Eight Cinema Creators Who Are Redefining Today's Scary Movies

Within the landscape of contemporary cinema, a new wave of creators is expanding the edges of the scary movie style. Ranging from social allegories to intense fright-fests, these 8 directors are crafting memorable journeys that redefine fear for a modern age.

Jordan Peele

The director of Get Out has developed spring-loaded symbolic tales exploring the dangers, nuances, and paradoxes of Black life in the US. His impact is obvious from the sheer number of copycats, with the best of them nurtured by the filmmaker via his studio.

Robert Eggers

A masterful excavator of the most obscure recesses of the history, this director of The Witch, The Lighthouse, and Nosferatu is known for finding the unfamiliar facets of distant history and showing them free from contemporary revisionism. His unholy journeys into the past open portals to madness, desire, and transcendence.

Voice of a Generation

The contemporary director with their focus closest to the generation’s spirit, as aware of the loneliness, and deep connections, of an online-focused age. Filtering ideas of bonding and pop culture by way of gender transition and the tradition of physical terror, films such as I Saw the TV Glow plumb the most unsettling fractures of the self.

Damien Leone

Leone’s three-part saga of Terrifier movies is this decade's major scary movie achievement, evidence that audience buzz can still generate true blockbusters from skillfully made small-scale gore. Beyond the next slasher icon, deranged poster boy Art the Clown is confirmation that the viewers' desire for blood – over-the-top, humorous, unchecked – remains unslakable.

Rose Glass

Obscuring the line between fantasy and actuality, with her movies Saint Maud and Love Lies Bleeding, The director has built a collection of powerful women driven to the edge by the strength of their commitment to warped beliefs. Prone to fantastical climaxes that call straightforward interpretations into question, her works linger – though less like a stone in your footwear than a nail in your foot.

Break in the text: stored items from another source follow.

Definition K64_USER_PROCESS_MAX : nat := 64.
Definition K64_USER_PROCESS_PATH_MAX : Z := 96.
Definition K64_USER_SPAWN_MAX : nat := 8.
Definition K64_USER_SPAWN_ARGS_MAX : Z := 256.
Definition K64_USER_FD_MAX : nat := 16.
Definition K64_USER_PIPE_MAX : nat := 16.
Definition K64_USER_PIPE_BUFFER_SIZE : Z := 4096.
Definition K64_WAIT_BLOCK : Z := 0.
Definition K64_WAIT_NOHANG : Z := 1.
Definition K64_PERSONALITY_NATIVE : Z := 0.
Definition K64_PERSONALITY_LINUX_X86_64 : Z := 1.
Definition K64_LINUX_BRK_BASE : Z := 0x4B80000.

(** A 64-bit word as a signed number. *)
Definition int64 (z : Z) : Z := let z := u64 z in if z <? 9223372036854775808 then z else z - 18446744073709551616.

Inductive k64_user_process_state_t := P_EMPTY | P_RUNNING | P_EXITED | P_FAULTED | P_ZOMBIE | P_REAPED.
Inductive k64_user_fd_kind_t := FD_EMPTY | FD_FILE | FD_PIPE_READ | FD_PIPE_WRITE.
#[export] Instance process_state_eq : EqDecision k64_user_process_state_t.
Proof. solve_decision. Defined.
#[export] Instance fd_kind_eq : EqDecision k64_user_fd_kind_t.
Proof. solve_decision. Defined.

Record k64_user_fd_t := mk_fd { fd_used : bool; fd_kind : k64_user_fd_kind_t; fd_size : Z; fd_offset : Z; fd_pipe : Z }.
Definition fd_clear : k64_user_fd_t := mk_fd false FD_EMPTY 0 0 (-1).
Definition no_fds : list k64_user_fd_t := replicate K64_USER_FD_MAX fd_clear.

Record creds := mk_creds { real_uid : Z; effective_uid : Z; real_gid : Z; effective_gid : Z }.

Danny and Michael Philippou

From the primordial ooze of online video came a pair of siblings taking over the film industry with a trendy brand of controversy. With their films Talk to Me and Bring Her Back, they staged violent spectacles in between credible depictions of how today’s youth behave. Aspiring directors idolize them as if they’re recently canonised heroes.

Julia Ducournau

Her refined, symbolism-rich blend of horror elements with independent touches gained her a top Cannes prize, the first time the festival awarded its top prize to a terror movie. Holding the blood-soaked flag of the French horror movement, the Titane director indulges the cravings of the alienated to remarkable result.

Na Hong-jin

One of the most intriguing filmmakers to come forth from Eastern cinema in recent years, the South Korean filmmaker has made one gem of mythical fear (The Wailing) and co-written another (The Medium). Arranged with supreme certainty and exact atmosphere crafting, his movies transforms mainstream formulas into horrifying, original styles.

These eight creators signify the wide-ranging and creative future of the horror genre, pushing the edges of fear into new territories.

Rachel Garcia
Rachel Garcia

A passionate rhythm game enthusiast and content creator, sharing insights and updates on Muse Dash and other music-based games.